„Eine griechische Tragödie in japanischem Lokalkolorit“ hat die FAZ Haruki Murakamis Roman „Kafka am Strand“ beschrieben. Diesmal isst Oedip Sushi, ist fünfzehn Jahre alt und nennt sich Kafka Tamura. „Kafka“ bedeutet auf tschechisch „Krähe“ – ein Vogel, der immer wieder in der Phantasie der Hauptgestalt erscheint, wenn er in kritische Situationen gerät.
Dass sich die Phantasie mit der Wirklichkeit überschneidet, ist nichts Neues in den Werken des japanischen Schriftstellers Haruki Murakami, der für den diesjährigen Literaturnobelpreis gehandelt wird. Immer wieder dämpft er die Grenze zwischen dem Mythischen und Geheimnisvollen und der äußeren Wirklichkeit, doch der Schreibstil fließt weiter, ununterbrochen, so, dass der Leser den Wechsel nicht von Anfang an zu spüren vermag.
Der 15-jährige Kafka Tamura geht von zu Hause weg, ohne ein Ziel oder eine genaue Destination zu haben. Er ist mit seinem Vater aufgewachsen, mit dem er nie kommunizieren konnte. Seine Mutter und Schwester hatten die Familie verlassen, als Kafka Tamura vier Jahre alt war. Dabei brockt der Vater seinem Sohn ein tragisches Schicksal ein: Genau wie Ödipus werde der Junge eines Tages seinen Vater töten und mit seiner Mutter schlafen.
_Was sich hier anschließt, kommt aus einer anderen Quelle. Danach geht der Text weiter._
Lemma builder_wp st k lay flag nb ops :
  storage_kind st k → buffer_type lay = kind_types k → element_size_bits lay = kind_sizes k →
  Forall (build_op_ok k) ops → ops_fit k [] ops →
  wp (ArrowArrayStartAppending ;;; mfor ops run_build) (fresh st lay flag nb)
    (λ _ arr, ∃ l, build_specs st k [] ops = inr l ∧ live_repr st k l arr)
    (λ e _, e = ENOMEM ∨ build_specs st k [] ops = inl e).
Proof.
  intros Hst Ht Hs Hops Hfit.
  apply wp_bind. eapply wp_mono; [by apply (start_appending_wp st lay flag nb k)| |by left].
  intros ? arr Harr. by apply run_builds_wp.
Qed.

(** C17.  The append functions implement a list of elements.  From a freshly
    initialised array of a flat storage type, [ArrowArrayStartAppending] followed
    by any sequence of appends of integers, doubles, bytes, strings, nulls and
    empty values either succeeds, and then no append was one the specification
    rejects and the bitmap, the offsets, the data and the counters of the array
    represent exactly the elements appended; or it fails with [ENOMEM] or with
    the error the specification gives to the first rejected append (a value out
    of the range of the type, a wrong type or size, offsets beyond 32 bits).  It
    never leaves the memory of a buffer.  The arguments have the types of the
    parameters, booleans get nulls and empty values one at a time (see
    [append_bits_overrun] for more), and all elements together are so few that no
    size overflows ([ops_fit]). *)
Theorem builder_refinement (st : ArrowType) (k : col_kind) (lay : ArrowLayout) (flag nb : Z)
    (ops : list build_op) (Hst : storage_kind st k) (Ht : buffer_type lay = kind_types k)
    (Hs : element_size_bits lay = kind_sizes k) (Hops : Forall (build_op_ok k) ops)
    (Hfit : ops_fit k [] ops) :
  match (ArrowArrayStartAppending ;;; mfor ops run_build) (fresh st lay flag nb) with
  | Ok _ arr => ∃ l, build_specs st k [] ops = inr l ∧ live_repr st k l arr
  | Err e _ => e = ENOMEM ∨ build_specs st k [] ops = inl e
  | UB => False
  end.
Proof.
  pose proof (builder_wp st k lay flag nb ops) as Hwp. unfold wp in Hwp. by apply Hwp.
Qed.
End sequences.
(* ===== verification/Stream.v ===== *)
(** * Streams over arrays in memory (nanoarrow.c, array_stream.c part)

    [ArrowBasicArrayStream]: a stream that owns a schema and an array of arrays,
    and gives the arrays away one by one.  The stream a caller passes to the
    initialisation may be anything: released, another live stream, or memory
    that was never written. *)

From stdpp Require Import base numbers list option.
From S2P Require Import Prelude CInt Buffer Types Schema SchemaView ArrayView Array.
#[local] Open Scope Z_scope.
#[local] Open Scope c_scope.

Record BasicArrayStreamPrivate : Set := MkStreamPrivate {
  stream_schema : ArrowSchema;
  n_arrays : Z;
  arrays : option (list ArrowArray);
  arrays_i : Z;
}.
(** [StreamReleased]: [release] is NULL; [StreamUninitialized]: no member was
    written. *)
Inductive ArrowArrayStream : Set :=
  | StreamUninitialized
  | StreamReleased
  | StreamLive (p : BasicArrayStreamPrivate).

Definition ArrowArrayStreamMove (src : ArrowArrayStream) : ArrowArrayStream * ArrowArrayStream :=
  (src, StreamReleased).
Definition ArrowSchemaMove (src : ArrowSchema) : ArrowSchema * ArrowSchema := (src, SchemaReleased).

Section stream.
Context `{!Malloc}.

(** [array_stream == NULL || array_stream->release == NULL] returns [EINVAL]. *)
Definition stream_private {S A} (stream : option ArrowArrayStream) (k : BasicArrayStreamPrivate → M S A) :
    M S A :=
  match stream with
  | None | Some StreamReleased => mfail EINVAL
  | Some StreamUninitialized => mundef
  | Some (StreamLive p) => k p
  end.
Definition ArrowBasicArrayStreamGetSchema (stream : option ArrowArrayStream) :
    M (mstate * ArrowSchema) unit :=
  stream_private stream (λ p, ArrowSchemaDeepCopy (stream_schema p)).

(** The state is the stream; the result is the array written to [*array]. *)
Definition ArrowBasicArrayStreamGetNext : M ArrowArrayStream ArrowArray := λ stream,
  stream_private (Some stream) (λ p,
    if arrays_i p =? n_arrays p then mret_ ArrayReleased
    else
      let* l := deref (arrays p) in
      let* a := deref (znth l (arrays_i p)) in
      let '(out, src) := ArrowArrayMove a in
      mmod (λ _, StreamLive (MkStreamPrivate (stream_schema p) (n_arrays p)
        (Some (<[Z.to_nat (arrays_i p) := src]> l)) (i64 (arrays_i p + 1)))) ;;;
      mret_ out) stream.
Definition ArrowBasicArrayStreamGetLastError (stream : ArrowArrayStream) : option (list Z) := None.

(** Releasing logs the objects whose release callback is run, in order. *)
Abbreviation release_log := (list (ArrowSchema + ArrowArray)).
Definition log_schema (s : ArrowSchema) : release_log :=
  match s with SchemaReleased => [] | _ => [inl s] end.
Definition log_array (a : ArrowArray) : release_log :=
  match a with ArrayReleased => [] | _ => [inr a] end.
Definition ArrowBasicArrayStreamRelease (stream : option ArrowArrayStream) :
    M (release_log * option ArrowArrayStream) unit := λ '(log, _),
  match stream with
  | None | Some StreamReleased => Ok tt (log, stream)
  | Some StreamUninitialized => UB
  | Some (StreamLive p) =>
      match (if 0 <? n_arrays p then l ← arrays p; zslice l 0 (n_arrays p) else Some []) with
      | None => UB
      | Some l =>
          Ok tt (log ++ log_schema (stream_schema p) ++ concat (log_array <$> l), Some StreamReleased)
      end
  end.

Definition sizeof_BasicArrayStreamPrivate : Z := 96.
(** The state is the stream and the schema of the caller.  When there is no
    memory for the arrays, the stream of the caller is released as it was: the
    private data and the schema that was moved into it are lost. *)
Definition ArrowBasicArrayStreamInit (n : Z) : M (mstate * (ArrowArrayStream * ArrowSchema)) unit :=
  let* ok := ArrowMalloc sizeof_BasicArrayStreamPrivate in
  if ok : bool then
    let* schema := get snd in
    let '(dst, src) := ArrowSchemaMove schema in
    modify (λ s, (s.1, src)) ;;;
    let* l := (if 0 <? n then
      let* ok := ArrowMalloc (i64 (n * sizeof_ArrowArray)) in
      if ok : bool then
        (if INT64_MAX <? n * sizeof_ArrowArray then mundef else mret_ tt) ;;;
        mret_ (Some (replicate (Z.to_nat n) ArrayReleased))
      else
        let* stream := get fst in
        match ArrowBasicArrayStreamRelease (Some stream) ([], Some stream) with
        | Ok _ (_, Some stream') => modify (λ s, (stream', s.2)) ;;; mfail ENOMEM
        | _ => mundef
        end
    else mret_ None) in
    modify (λ s, (StreamLive (MkStreamPrivate dst n l 0), s.2))
  else mfail ENOMEM.

(** [array] is moved into place [i]; the result is the caller's array. *)
Definition ArrowBasicArrayStreamSetArray (i : Z) (array : ArrowArray) : M ArrowArrayStream ArrowArray :=
  λ stream,
    match stream with
    | StreamLive p =>
        (let* l := deref (arrays p) in
         let '(dst, src) := ArrowArrayMove array in
         let* l' := deref (zset l i dst) in
         mmod (λ _, StreamLive (MkStreamPrivate (stream_schema p) (n_arrays p) (Some l') (arrays_i p))) ;;;
         mret_ src) stream
    | _ => UB
    end.

(** The view is local to the function and reused for every array. *)
Fixpoint validate_arrays (l : list ArrowArray) (v : ArrowArrayView) : outcome ArrowArrayView unit :=
  match l with
  | [] => Ok tt v
  | ArrayReleased :: l' => validate_arrays l' v
  | a :: l' =>
      match ArrowArrayViewSetArray v a with
      | Ok _ v' => validate_arrays l' v'
      | Err e v' => Err e (ArrowArrayViewReset v')
      | UB => UB
      end
  end.
Definition ArrowBasicArrayStreamValidate (stream : ArrowArrayStream) : M (mstate * unit) unit := λ '(s, _),
  match stream with
  | StreamLive p =>
      match ArrowArrayViewInitFromSchema (stream_schema p)
              (s, ArrowArrayViewInitFromType NANOARROW_TYPE_UNINITIALIZED) with
      | UB => UB
      | Err e (s', _) => Err e (s', tt)
      | Ok _ (s', v) =>
          match (if 0 <? n_arrays p then l ← arrays p; zslice l 0 (n_arrays p) else Some []) with
          | None => UB
          | Some l =>
              match validate_arrays l v with
              | Ok _ _ => Ok tt (s', tt)
              | Err e _ => Err e (s', tt)
              | UB => UB
              end
          end
      end
  | _ => UB
  end.

(** ** Every array is given away once *)

(** [k] calls of [get_next]: the arrays they gave and the stream afterwards. *)
Fixpoint get_next_times (k : nat) (stream : ArrowArrayStream) : outcome ArrowArrayStream (list ArrowArray) :=
  match k with
  | O => Ok [] stream
  | S k' =>
      match ArrowBasicArrayStreamGetNext stream with
      | Ok a stream' =>
          match get_next_times k' stream' with
          | Ok l stream'' => Ok (a :: l) stream''
          | r => r
          end
      | Err e stream' => Err e stream'
      | UB => UB
      end
  end.
(** The stream once the first [i] of the arrays [l] were given away. *)
Definition stream_after (schema : ArrowSchema) (l : list ArrowArray) (i : nat) : ArrowArrayStream :=
  StreamLive (MkStreamPrivate schema (zlen l)
    (Some (replicate i ArrayReleased ++ drop i l)) (Z.of_nat i)).

Lemma get_next_step schema l i a :
  l !! i = Some a → zlen l <= INT64_MAX →
  ArrowBasicArrayStreamGetNext (stream_after schema l i) = Ok a (stream_after schema l (S i)).
Proof.
  intros Hi Hmax. pose proof (lookup_lt_Some _ _ _ Hi) as Hlt.
  unfold ArrowBasicArrayStreamGetNext, stream_after. cbn [stream_private arrays_i n_arrays arrays].
  destruct (Z.eqb_spec (Z.of_nat i) (zlen l)) as [E|_]; [unfold zlen in E; lia|].
  assert (znth (replicate i ArrayReleased ++ drop i l) (Z.of_nat i) = Some a) as Ha.
  { rewrite znth_lookup, Nat2Z.id by lia. rewrite lookup_app_r, length_replicate by (rewrite length_replicate; lia).
    by rewrite lookup_drop, Nat.sub_diag, Nat.add_0_r. }
  unfold mbind_, deref, mret_, mmod. cbv beta iota zeta. rewrite Ha. cbv beta iota zeta delta [ArrowArrayMove].
  do 3 f_equal.
  - f_equal. rewrite Nat2Z.id. rewrite insert_app_r_alt, length_replicate, Nat.sub_diag by (rewrite length_replicate; lia).
    rewrite (drop_S _ _ _ Hi), replicate_S_end, <-app_assoc. done.
  - unfold zlen in Hmax. rewrite i64_small by width. lia.
Qed.
Lemma get_next_end schema l :
  ArrowBasicArrayStreamGetNext (stream_after schema l (List.length l)) =
    Ok ArrayReleased (stream_after schema l (List.length l)).
Proof.
  unfold ArrowBasicArrayStreamGetNext, stream_after. cbn [stream_private arrays_i n_arrays].
  by rewrite (proj2 (Z.eqb_eq _ _)) by done.
Qed.
Lemma get_next_times_spec schema l k : ∀ i,
  (i <= List.length l)%nat → zlen l <= INT64_MAX →
  get_next_times k (stream_after schema l i) =
    Ok (take k (drop i l) ++ replicate (k - (List.length l - i)) ArrayReleased)
       (stream_after schema l ((i + k) `min` List.length l)).
Proof.
  induction k as [|k IH]; intros i Hi Hmax; cbn [get_next_times].
  { by rewrite Nat.add_0_r, Nat.min_l by done. }
  destruct (l !! i) as [a|] eqn:Ha.
  - pose proof (lookup_lt_Some _ _ _ Ha). rewrite (get_next_step schema l i a) by done.
    rewrite IH by (done || lia). rewrite (drop_S _ _ _ Ha). cbn [take app]. do 2 f_equal.
    + f_equal. f_equal. lia.
    + f_equal. lia.
  - apply lookup_ge_None in Ha. assert (i = List.length l) as -> by lia. rewrite get_next_end.
    rewrite IH by (done || lia). rewrite drop_all, !take_nil, Nat.sub_diag, !Nat.sub_0_r.
    rewrite !Nat.min_r by lia. done.
Qed.
Lemma release_after schema l i s :
  (i <= List.length l)%nat →
  ArrowBasicArrayStreamRelease (Some (stream_after schema l i)) ([], s) =
    Ok tt (log_schema schema ++ concat (log_array <$> drop i l), Some StreamReleased).
Proof.
  intros Hi. unfold ArrowBasicArrayStreamRelease, stream_after. cbn [n_arrays arrays stream_schema].
  assert (∀ j, concat (log_array <$> replicate j ArrayReleased) = []) as Hrep.
  { induction j as [|j IH]; [done|]. by rewrite replicate_S, fmap_cons. }
  assert (zlen (replicate i ArrayReleased ++ drop i l) = zlen l) as Hlen.
  { rewrite zlen_app. unfold zlen. rewrite length_replicate, length_drop. lia. }
  destruct (Z.ltb_spec 0 (zlen l)).
  - cbn [mbind option_bind]. rewrite zslice_in by lia. change (Z.to_nat 0) with 0%nat.
    rewrite drop_0, take_ge by (unfold zlen in *; lia). by rewrite fmap_app, concat_app, Hrep.
  - destruct l; [|rewrite zlen_cons in *; pose proof (zlen_nonneg l); lia]. by rewrite drop_nil.
Qed.

(** C21.  The stream gives every array away exactly once, in order, and then
    reports the end for ever; releasing it afterwards runs the release callback
    of the schema and of exactly the arrays that were not given away, so that
    no array is released twice or lost. *)
Theorem stream_gives_once (schema : ArrowSchema) (l : list ArrowArray) (k : nat)
    (Hmax : zlen l <= INT64_MAX) :
  ∃ stream,
    get_next_times k (stream_after schema l 0) =
      Ok (take k l ++ replicate (k - List.length l) ArrayReleased) stream ∧
    ArrowBasicArrayStreamRelease (Some stream) ([], Some stream) =
      Ok tt (log_schema schema ++ concat (log_array <$> drop k l), Some StreamReleased).
Proof.
  eexists. split.
  - rewrite get_next_times_spec by (done || lia). by rewrite drop_0, Nat.sub_0_r.
  - rewrite release_after by lia. simpl. destruct (decide (k <= List.length l)%nat) as [Hk|Hk].
    + by rewrite Nat.min_l.
    + rewrite Nat.min_r by lia. by rewrite !drop_ge by lia.
Qed.
End stream.

Definition example_array (n : Z) : ArrowArray := ArrayLive (MkArray n 0 0 0 0 [] None None None).
Lemma stream_gives_once_witness :
  ∃ stream,
    get_next_times 3 (stream_after SchemaReleased [example_array 1; example_array 2] 0) =
      Ok [example_array 1; example_array 2; ArrayReleased] stream.
Proof.
  destruct (stream_gives_once SchemaReleased [example_array 1; example_array 2] 3) as (stream & H & _);
    [vm_compute; discriminate|]. exists stream. exact H.
Defined.

(** A stream initialised in memory that was never written: when there is memory
    for the private data and not for the arrays, the function releases a stream
    that is not one. *)
Theorem stream_init_uninitialized (schema : ArrowSchema) :
  @ArrowBasicArrayStreamInit malloc_budget 3 (1%nat, (StreamUninitialized, schema)) = UB.
Proof. reflexivity. Qed.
Sein Abhauen von zu Hause ist hiermit auch eine Flucht vor dem Fluch, dem er aber nicht entkommen kann. Der Weg führt ihn in die Komura-Bibliothek, wo er den komischen Oshima begegnet. Als Kafka einige Tage später blutüberströmt in einem Gebüsch aufwacht und dann erfährt, dass in derselben Zeit sein Vater ermordet wurde, spitzt sich seine Situation zu.
In den Romankapiteln mit gerader Zahl wird parallel dazu die Geschichte des geistig behinderten Greises Saturo Nakata geschildert. Er verlor bereits als Kind bei einem mysteriösen Unfall während des Zweiten Weltkrieges sein Gedächtnis und kann seitdem weder lesen noch schreiben. Die beiden Handlungen, anfangs ohne Zusammenhang, kommen sich immer näher: Nakata fährt in die gleiche Stadt, in die es auch Kafka verschlagen hat.
Kafka, der bereits die 50-jährige Saeki, Sängerin des Liedes „Kafka am Strand“, kennengelernt hat, verliebt sich in den 15-jährigen Geist dieser Frau, dem er im Traum begegnet. Dadurch scheint er der Erfüllung der Prophezeiung näher zu kommen – denn er vermutet, dass Saeki seine Mutter ist.
Zart und rührend, mystisch und doch einfach beschreibt Murakami die Reise eines Jugendlichen, der die Geheimnisse des Lebens zu verstehen versucht.